§ ABOUT THIS TASK
After checking the listing below, say how many of its lines contain the string "properties". Only the number is needed.

§ DATA SECTION

(** * ANSWERSPACE: the analysis-and-simulation core

    A shallow embedding of the stateful core of the repository
    (ContextWindow, ConsistencyTracker, AlignmentTracker, StateTerritory,
    QuestionEngine, RealityEngine, PersistentMemory and the orchestrator
    that drives them) and the properties of it that the specification
    states, with further properties read off the code.

    Conventions of the embedding.
    - A JavaScript number is an exact rational ([Q]); integer-valued
      numbers that the code only adds and compares (token counts, counters,
      clock readings) are [Z].  Rounding of IEEE doubles is not modelled.
    - A JavaScript string is a [string]; each character stands for one
      UTF-16 code unit below 256.
    - An object is a record, a method is a function from the state before
      the call (and the arguments) to the result and the state after.
    - [Date.now()] and [Math.random()] are read from arguments of the
      method that calls them.
    - The JSON files under [config/] are arguments ([config] records). *)

From Stdlib Require Import ZArith QArith Qround Qminmax Qabs Qpower.
From Stdlib Require Import String Ascii List Bool Lia Lqa.
From Stdlib Require Import Permutation Sorted DecimalString.
Import ListNotations.

Open Scope Q_scope.

(** ** JavaScript built-ins used by the core *)

Module Js.

Definition code (c : ascii) : N := N_of_ascii c.

(** [\s] of a regular expression, and the characters [trim] removes. *)
Definition isSpace (c : ascii) : bool :=
  let n := code c in
  (((9 <=? n) && (n <=? 13)) || (n =? 32) || (n =? 160))%N.

(** The character class [[.!?]]. *)
Definition isSentenceEnd (c : ascii) : bool :=
  let n := code c in
  ((n =? 46) || (n =? 33) || (n =? 63))%N.

Definition lowerChar (c : ascii) : ascii :=
  let n := code c in
  if (((65 <=? n) && (n <=? 90))
      || ((192 <=? n) && (n <=? 222) && negb (n =? 215)))%N
  then ascii_of_N (n + 32) else c.

(** [s.toLowerCase()] *)
Fixpoint toLowerCase (s : string) : string :=
  match s with
  | EmptyString => EmptyString
  | String c r => String (lowerChar c) (toLowerCase r)
  end.

(** [s.includes(t)] *)
Fixpoint includes (s t : string) : bool :=
  if prefix t s then true
  else match s with
       | EmptyString => false
       | String _ r => includes r t
       end.

Definition startsWithSep (sep : ascii -> bool) (s : string) : bool :=
  match s with
  | EmptyString => false
  | String c _ => sep c
  end.

(** [s.split(/[...]+/)]: the pieces between the maximal runs of
    separator characters.  A run at either end leaves an empty piece
    there, and the empty string gives one empty piece. *)
Fixpoint split (sep : ascii -> bool) (s : string) : list string :=
  match s with
  | EmptyString => [EmptyString]
  | String c r =>
      if sep c then
        if startsWithSep sep r then split sep r
        else EmptyString :: split sep r
      else match split sep r with
           | [] => [String c EmptyString]
           | p :: ps => String c p :: ps
           end
  end.

Fixpoint trimStart (s : string) : string :=
  match s with
  | EmptyString => EmptyString
  | String c r => if isSpace c then trimStart r else s
  end.

Fixpoint trimEnd (s : string) : string :=
  match s with
  | EmptyString => EmptyString
  | String c r =>
      match trimEnd r with
      | EmptyString => if isSpace c then EmptyString
                       else String c EmptyString
      | r' => String c r'
      end
  end.

(** [s.trim()] *)
Definition trim (s : string) : string := trimEnd (trimStart s).

(** [s.slice(0, n)] *)
Definition slice0 (n : nat) (s : string) : string := substring 0 n s.

(** A string in a condition: the empty string is falsy. *)
Definition truthy (s : string) : bool :=
  match s with EmptyString => false | _ => true end.

(** [xs.includes(w)] on an array of strings. *)
Definition member (w : string) (xs : list string) : bool :=
  existsb (String.eqb w) xs.

(** [s.length], [xs.length] as numbers. *)
Definition len (s : string) : Q := inject_Z (Z.of_nat (String.length s)).
Definition size {A} (xs : list A) : Q := inject_Z (Z.of_nat (List.length xs)).

(** [Math.max(-1, Math.min(1, x))] *)
Definition clamp (lo hi x : Q) : Q := Qmax lo (Qmin hi x).

(** [Math.pow] at an integral exponent, where it is a rational power.
    Code that calls [Math.pow] with other exponents takes the function
    as an argument. *)
Definition powIntegral (b e : Q) : Q := Qpower b (Qfloor e).

(** [s.replace(pat, rep)] with a string pattern: the first occurrence
    of [pat] is replaced; in [rep], [$$] is a dollar sign, [$&] the
    matched text, [$`] the text before the match and [$'] the text
    after it. *)
Fixpoint substitution (matched before after rep : string) : string :=
  match rep with
  | String "$" (String c r as r1) =>
      if Ascii.eqb c "$" then String "$" (substitution matched before after r)
      else if Ascii.eqb c "&" then matched ++ substitution matched before after r
      else if Ascii.eqb c "`" then before ++ substitution matched before after r
      else if Ascii.eqb c "'" then after ++ substitution matched before after r
      else String "$" (substitution matched before after r1)
  | String c r => String c (substitution matched before after r)
  | EmptyString => EmptyString
  end%string.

§ THE ANSWER
2